For this exercise, restate word for word only the lines from the first line of the data to the line containing "unfold handle, dependencies, bind.".

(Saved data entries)
#####

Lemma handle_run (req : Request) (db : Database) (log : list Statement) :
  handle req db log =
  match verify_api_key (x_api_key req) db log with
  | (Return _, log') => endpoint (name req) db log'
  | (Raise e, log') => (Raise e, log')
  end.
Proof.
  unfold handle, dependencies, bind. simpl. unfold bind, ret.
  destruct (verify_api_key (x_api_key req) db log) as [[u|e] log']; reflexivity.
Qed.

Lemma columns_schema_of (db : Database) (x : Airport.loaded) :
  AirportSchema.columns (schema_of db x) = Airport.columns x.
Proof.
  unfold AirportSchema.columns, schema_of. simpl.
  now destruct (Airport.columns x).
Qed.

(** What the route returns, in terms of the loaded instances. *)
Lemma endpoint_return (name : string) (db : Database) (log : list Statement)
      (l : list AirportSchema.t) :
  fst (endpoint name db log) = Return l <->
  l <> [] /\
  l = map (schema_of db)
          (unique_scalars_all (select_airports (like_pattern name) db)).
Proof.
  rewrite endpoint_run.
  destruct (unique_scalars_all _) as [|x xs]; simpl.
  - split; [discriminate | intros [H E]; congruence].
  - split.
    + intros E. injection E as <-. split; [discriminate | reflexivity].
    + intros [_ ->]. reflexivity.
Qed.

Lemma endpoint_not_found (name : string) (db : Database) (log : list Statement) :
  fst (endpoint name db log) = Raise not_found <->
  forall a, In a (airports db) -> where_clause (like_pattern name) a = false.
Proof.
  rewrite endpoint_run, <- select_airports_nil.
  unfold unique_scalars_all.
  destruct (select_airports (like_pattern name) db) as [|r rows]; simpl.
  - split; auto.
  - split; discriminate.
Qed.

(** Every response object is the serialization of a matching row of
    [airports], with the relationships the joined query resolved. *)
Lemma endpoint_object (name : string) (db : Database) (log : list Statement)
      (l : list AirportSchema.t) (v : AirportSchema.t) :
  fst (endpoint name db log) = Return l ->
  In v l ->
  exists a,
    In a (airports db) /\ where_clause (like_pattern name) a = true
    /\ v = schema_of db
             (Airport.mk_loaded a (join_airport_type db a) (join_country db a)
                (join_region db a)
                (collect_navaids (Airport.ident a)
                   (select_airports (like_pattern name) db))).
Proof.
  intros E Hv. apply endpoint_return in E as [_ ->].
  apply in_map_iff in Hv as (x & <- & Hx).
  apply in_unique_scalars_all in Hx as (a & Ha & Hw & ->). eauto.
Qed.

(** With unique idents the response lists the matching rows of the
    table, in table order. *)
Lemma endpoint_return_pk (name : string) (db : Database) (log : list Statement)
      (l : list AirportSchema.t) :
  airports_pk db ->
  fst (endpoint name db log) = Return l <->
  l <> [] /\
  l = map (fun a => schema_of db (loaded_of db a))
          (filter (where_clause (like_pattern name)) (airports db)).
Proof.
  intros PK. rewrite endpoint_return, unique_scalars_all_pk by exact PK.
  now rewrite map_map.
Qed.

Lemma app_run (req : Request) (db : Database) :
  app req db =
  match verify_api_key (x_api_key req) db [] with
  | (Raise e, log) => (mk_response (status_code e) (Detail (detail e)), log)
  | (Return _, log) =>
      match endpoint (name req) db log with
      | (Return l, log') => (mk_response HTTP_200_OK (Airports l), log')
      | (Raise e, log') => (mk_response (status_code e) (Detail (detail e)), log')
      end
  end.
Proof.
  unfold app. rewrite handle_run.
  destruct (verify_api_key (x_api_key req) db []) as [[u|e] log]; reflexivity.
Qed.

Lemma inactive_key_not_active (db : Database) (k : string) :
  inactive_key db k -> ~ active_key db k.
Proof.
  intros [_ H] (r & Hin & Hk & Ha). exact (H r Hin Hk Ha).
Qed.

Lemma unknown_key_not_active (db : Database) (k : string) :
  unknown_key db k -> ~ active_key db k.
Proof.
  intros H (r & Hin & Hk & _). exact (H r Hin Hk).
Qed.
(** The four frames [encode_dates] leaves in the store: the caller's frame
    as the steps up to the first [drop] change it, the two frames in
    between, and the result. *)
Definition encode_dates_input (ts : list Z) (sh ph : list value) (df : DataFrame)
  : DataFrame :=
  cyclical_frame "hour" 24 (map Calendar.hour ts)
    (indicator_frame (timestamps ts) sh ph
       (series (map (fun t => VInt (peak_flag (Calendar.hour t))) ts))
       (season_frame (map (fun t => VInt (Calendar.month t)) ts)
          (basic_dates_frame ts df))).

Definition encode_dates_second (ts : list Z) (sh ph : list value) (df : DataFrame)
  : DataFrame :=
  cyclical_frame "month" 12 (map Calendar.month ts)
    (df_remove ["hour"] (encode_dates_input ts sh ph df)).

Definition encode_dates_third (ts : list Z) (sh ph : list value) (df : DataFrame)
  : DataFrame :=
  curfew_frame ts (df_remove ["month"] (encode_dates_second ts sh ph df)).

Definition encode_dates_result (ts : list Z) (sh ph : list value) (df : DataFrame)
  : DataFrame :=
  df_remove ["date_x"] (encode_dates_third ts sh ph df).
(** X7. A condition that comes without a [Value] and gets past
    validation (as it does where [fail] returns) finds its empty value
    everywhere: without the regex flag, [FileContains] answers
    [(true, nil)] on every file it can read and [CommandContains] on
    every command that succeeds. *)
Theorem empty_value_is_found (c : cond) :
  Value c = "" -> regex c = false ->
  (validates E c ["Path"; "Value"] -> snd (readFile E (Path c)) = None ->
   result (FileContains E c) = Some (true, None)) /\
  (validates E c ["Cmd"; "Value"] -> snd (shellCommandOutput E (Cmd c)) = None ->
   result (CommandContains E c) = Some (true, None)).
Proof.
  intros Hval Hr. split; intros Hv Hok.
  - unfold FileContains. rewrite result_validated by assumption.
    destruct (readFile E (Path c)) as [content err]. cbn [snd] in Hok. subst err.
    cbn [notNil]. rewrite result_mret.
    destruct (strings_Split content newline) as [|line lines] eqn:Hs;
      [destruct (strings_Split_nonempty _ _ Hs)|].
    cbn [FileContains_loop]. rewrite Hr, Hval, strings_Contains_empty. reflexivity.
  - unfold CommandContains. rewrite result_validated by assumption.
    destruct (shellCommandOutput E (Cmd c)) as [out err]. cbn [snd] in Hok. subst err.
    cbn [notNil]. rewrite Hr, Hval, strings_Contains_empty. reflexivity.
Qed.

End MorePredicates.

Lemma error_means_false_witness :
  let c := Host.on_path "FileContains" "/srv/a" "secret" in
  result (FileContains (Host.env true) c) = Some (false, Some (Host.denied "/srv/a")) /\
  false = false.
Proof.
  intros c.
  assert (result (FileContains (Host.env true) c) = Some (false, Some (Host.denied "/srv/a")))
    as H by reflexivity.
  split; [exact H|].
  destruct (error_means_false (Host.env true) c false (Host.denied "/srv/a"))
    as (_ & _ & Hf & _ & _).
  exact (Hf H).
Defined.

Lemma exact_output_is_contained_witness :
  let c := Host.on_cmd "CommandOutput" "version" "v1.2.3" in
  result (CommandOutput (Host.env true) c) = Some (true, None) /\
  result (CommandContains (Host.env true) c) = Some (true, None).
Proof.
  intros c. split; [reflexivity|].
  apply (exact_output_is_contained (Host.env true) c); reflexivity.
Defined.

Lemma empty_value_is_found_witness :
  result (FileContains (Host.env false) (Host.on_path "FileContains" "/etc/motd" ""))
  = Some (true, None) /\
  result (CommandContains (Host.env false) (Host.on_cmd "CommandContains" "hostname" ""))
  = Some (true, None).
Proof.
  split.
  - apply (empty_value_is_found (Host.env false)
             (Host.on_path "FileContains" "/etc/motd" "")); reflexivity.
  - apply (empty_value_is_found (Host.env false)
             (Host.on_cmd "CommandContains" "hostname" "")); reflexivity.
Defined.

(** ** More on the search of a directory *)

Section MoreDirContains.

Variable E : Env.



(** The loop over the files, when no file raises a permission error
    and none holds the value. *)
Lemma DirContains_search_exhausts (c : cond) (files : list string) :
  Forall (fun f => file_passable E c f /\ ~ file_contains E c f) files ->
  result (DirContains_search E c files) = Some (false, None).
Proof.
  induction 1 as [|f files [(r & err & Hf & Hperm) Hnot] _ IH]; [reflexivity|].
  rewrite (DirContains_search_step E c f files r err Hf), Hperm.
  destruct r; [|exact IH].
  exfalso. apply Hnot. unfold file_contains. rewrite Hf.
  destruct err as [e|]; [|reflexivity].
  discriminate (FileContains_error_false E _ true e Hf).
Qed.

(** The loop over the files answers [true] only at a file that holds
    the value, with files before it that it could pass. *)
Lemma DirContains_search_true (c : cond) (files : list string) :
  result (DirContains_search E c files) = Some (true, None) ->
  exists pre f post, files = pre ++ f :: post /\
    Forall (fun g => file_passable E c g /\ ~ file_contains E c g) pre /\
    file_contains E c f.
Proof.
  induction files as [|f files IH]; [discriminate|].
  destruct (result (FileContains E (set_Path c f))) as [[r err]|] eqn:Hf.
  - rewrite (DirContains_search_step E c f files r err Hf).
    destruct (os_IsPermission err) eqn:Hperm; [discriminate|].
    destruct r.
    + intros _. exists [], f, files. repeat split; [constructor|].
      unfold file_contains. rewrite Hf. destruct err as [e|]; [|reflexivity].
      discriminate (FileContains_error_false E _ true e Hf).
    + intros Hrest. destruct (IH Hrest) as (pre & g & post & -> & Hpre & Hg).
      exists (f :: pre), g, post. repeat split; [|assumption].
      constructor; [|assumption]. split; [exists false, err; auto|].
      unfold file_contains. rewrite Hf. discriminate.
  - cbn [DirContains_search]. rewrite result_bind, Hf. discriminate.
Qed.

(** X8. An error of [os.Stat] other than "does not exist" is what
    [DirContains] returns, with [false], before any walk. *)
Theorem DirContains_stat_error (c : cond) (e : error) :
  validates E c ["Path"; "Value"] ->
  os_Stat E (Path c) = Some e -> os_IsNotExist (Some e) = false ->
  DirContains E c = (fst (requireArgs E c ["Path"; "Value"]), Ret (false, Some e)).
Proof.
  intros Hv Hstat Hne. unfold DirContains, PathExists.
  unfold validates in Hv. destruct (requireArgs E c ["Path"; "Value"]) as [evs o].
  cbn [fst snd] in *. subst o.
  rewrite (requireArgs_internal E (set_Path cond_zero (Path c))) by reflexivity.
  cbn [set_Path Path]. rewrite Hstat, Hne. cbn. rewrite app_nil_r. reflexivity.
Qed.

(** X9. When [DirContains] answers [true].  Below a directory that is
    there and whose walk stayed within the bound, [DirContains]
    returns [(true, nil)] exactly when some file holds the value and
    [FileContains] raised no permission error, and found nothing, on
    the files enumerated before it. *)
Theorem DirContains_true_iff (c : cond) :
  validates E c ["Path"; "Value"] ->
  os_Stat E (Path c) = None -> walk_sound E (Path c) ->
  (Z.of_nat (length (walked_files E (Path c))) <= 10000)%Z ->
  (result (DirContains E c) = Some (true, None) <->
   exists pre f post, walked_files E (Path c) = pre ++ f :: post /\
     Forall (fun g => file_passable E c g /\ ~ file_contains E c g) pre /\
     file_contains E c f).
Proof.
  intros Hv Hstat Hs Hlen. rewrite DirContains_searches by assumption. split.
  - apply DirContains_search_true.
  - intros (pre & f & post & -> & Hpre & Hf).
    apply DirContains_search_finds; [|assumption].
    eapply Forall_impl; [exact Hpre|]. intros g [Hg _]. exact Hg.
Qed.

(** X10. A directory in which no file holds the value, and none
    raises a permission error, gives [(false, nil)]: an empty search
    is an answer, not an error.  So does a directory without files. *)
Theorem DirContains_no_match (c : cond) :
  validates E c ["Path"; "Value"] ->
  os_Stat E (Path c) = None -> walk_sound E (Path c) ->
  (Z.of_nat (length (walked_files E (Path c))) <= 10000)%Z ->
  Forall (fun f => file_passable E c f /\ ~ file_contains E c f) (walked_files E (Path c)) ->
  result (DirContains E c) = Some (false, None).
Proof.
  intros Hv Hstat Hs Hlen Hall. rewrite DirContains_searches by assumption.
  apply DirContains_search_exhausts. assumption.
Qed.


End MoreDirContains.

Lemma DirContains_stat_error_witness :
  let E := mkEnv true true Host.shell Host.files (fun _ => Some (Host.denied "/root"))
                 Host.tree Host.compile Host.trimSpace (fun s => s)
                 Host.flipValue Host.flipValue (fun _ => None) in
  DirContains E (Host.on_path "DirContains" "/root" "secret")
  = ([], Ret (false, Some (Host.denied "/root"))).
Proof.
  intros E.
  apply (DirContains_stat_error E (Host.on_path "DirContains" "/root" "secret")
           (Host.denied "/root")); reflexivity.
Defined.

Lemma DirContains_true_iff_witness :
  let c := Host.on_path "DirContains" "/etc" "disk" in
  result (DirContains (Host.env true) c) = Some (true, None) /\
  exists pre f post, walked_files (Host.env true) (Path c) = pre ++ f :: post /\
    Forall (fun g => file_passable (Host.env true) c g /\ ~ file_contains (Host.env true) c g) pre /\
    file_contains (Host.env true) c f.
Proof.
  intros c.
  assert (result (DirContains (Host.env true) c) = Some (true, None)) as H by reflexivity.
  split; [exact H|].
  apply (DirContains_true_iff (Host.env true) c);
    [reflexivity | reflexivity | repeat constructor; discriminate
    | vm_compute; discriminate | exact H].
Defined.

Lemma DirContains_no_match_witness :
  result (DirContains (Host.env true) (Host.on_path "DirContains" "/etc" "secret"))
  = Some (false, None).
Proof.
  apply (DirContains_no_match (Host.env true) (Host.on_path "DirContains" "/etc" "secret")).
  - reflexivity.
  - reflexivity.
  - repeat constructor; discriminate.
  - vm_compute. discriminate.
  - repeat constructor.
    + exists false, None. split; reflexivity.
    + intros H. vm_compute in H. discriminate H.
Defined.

#####

*RESPONSE FOR THIS EXERCISE*:
Lemma handle_run (req : Request) (db : Database) (log : list Statement) :
  handle req db log =
  match verify_api_key (x_api_key req) db log with
  | (Return _, log') => endpoint (name req) db log'
  | (Raise e, log') => (Raise e, log')
  end.
Proof.
  unfold handle, dependencies, bind. simpl. unfold bind, ret.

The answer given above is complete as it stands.